Description of the task: Print the data in full, exactly as it reads.

━━━━━ Given entries

(** * IotHubConnectionConfig: create, validate, convertToEventHubConnectionConfig

    A shallow embedding of [src/lib/connectionConfig/iothubConnectionConfig.ts].

    The TypeScript namespace has three functions.  They work on plain
    JavaScript records that are passed by reference and, in [validate],
    mutated in place; errors are thrown.  The embedding therefore uses

    - a type of JavaScript values: [prim] for the primitive values a field
      of a descriptor holds ([undefined], [null], booleans, integer
      numbers, strings; the interface declares every field a string, and
      callers in JavaScript pass other primitives), and [value] for an
      argument, which may also be a reference to a record;
    - a store [heap] of records, addressed by locations, so that the
      caller sees what [validate] assigns; and
    - a state-and-exception monad [M] in which a thrown error keeps the
      store as it was at the point of the throw.

    The helpers the file imports from [../errors] and [../util/utils] and
    the factory of the sibling configuration are not among the sources.
    The two throwing helpers are modelled from the spec; the tokenizer and
    the factory are parameters of the functions that call them, with an
    instance of each, modelled from the spec, for the examples. *)

From Stdlib Require Import ZArith String Ascii DecimalString.
From stdpp Require Import gmap strings list fin_maps.

Local Open Scope string_scope.

(* ------------------------------------------------------------------ *)
(** ** JavaScript values *)

(** Primitive values.  [PNum n] is the number whose value is the integer
    [n]; the numbers meant are those in the range where [Number::toString]
    prints the plain decimal numeral (below 10^21 in absolute value). *)
Inductive prim : Type :=
  | PUndefined
  | PNull
  | PBool (b : bool)
  | PNum (n : Z)
  | PString (s : string).

Definition loc := positive.

(** A value is a primitive or a reference to a record in the store. *)
Inductive value : Type :=
  | VPrim (p : prim)
  | VObject (l : loc).

Coercion VPrim : prim >-> value.

#[global] Instance prim_eq_dec : EqDecision prim.
Proof. solve_decision. Defined.

#[global] Instance value_eq_dec : EqDecision value.
Proof. solve_decision. Defined.

(** A record maps property names to the primitive values they hold; a name
    that is not in the map is an absent property. *)
Abbreviation object := (gmap string prim).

━━━━━━━━━━

Solution to the exercise:
(** * IotHubConnectionConfig: create, validate, convertToEventHubConnectionConfig

    A shallow embedding of [src/lib/connectionConfig/iothubConnectionConfig.ts].

    The TypeScript namespace has three functions.  They work on plain
    JavaScript records that are passed by reference and, in [validate],
    mutated in place; errors are thrown.  The embedding therefore uses

    - a type of JavaScript values: [prim] for the primitive values a field
      of a descriptor holds ([undefined], [null], booleans, integer
      numbers, strings; the interface declares every field a string, and
      callers in JavaScript pass other primitives), and [value] for an
      argument, which may also be a reference to a record;
    - a store [heap] of records, addressed by locations, so that the
      caller sees what [validate] assigns; and
    - a state-and-exception monad [M] in which a thrown error keeps the
      store as it was at the point of the throw.

    The helpers the file imports from [../errors] and [../util/utils] and
    the factory of the sibling configuration are not among the sources.
    The two throwing helpers are modelled from the spec; the tokenizer and
    the factory are parameters of the functions that call them, with an
    instance of each, modelled from the spec, for the examples. *)

From Stdlib Require Import ZArith String Ascii DecimalString.
From stdpp Require Import gmap strings list fin_maps.

Local Open Scope string_scope.

(* ------------------------------------------------------------------ *)
(** ** JavaScript values *)

(** Primitive values.  [PNum n] is the number whose value is the integer
    [n]; the numbers meant are those in the range where [Number::toString]
    prints the plain decimal numeral (below 10^21 in absolute value). *)
Inductive prim : Type :=
  | PUndefined
  | PNull
  | PBool (b : bool)
  | PNum (n : Z)
  | PString (s : string).

Definition loc := positive.

(** A value is a primitive or a reference to a record in the store. *)
Inductive value : Type :=
  | VPrim (p : prim)
  | VObject (l : loc).

Coercion VPrim : prim >-> value.

#[global] Instance prim_eq_dec : EqDecision prim.
Proof. solve_decision. Defined.

#[global] Instance value_eq_dec : EqDecision value.
Proof. solve_decision. Defined.

(** A record maps property names to the primitive values they hold; a name
    that is not in the map is an absent property. *)
Abbreviation object := (gmap string prim).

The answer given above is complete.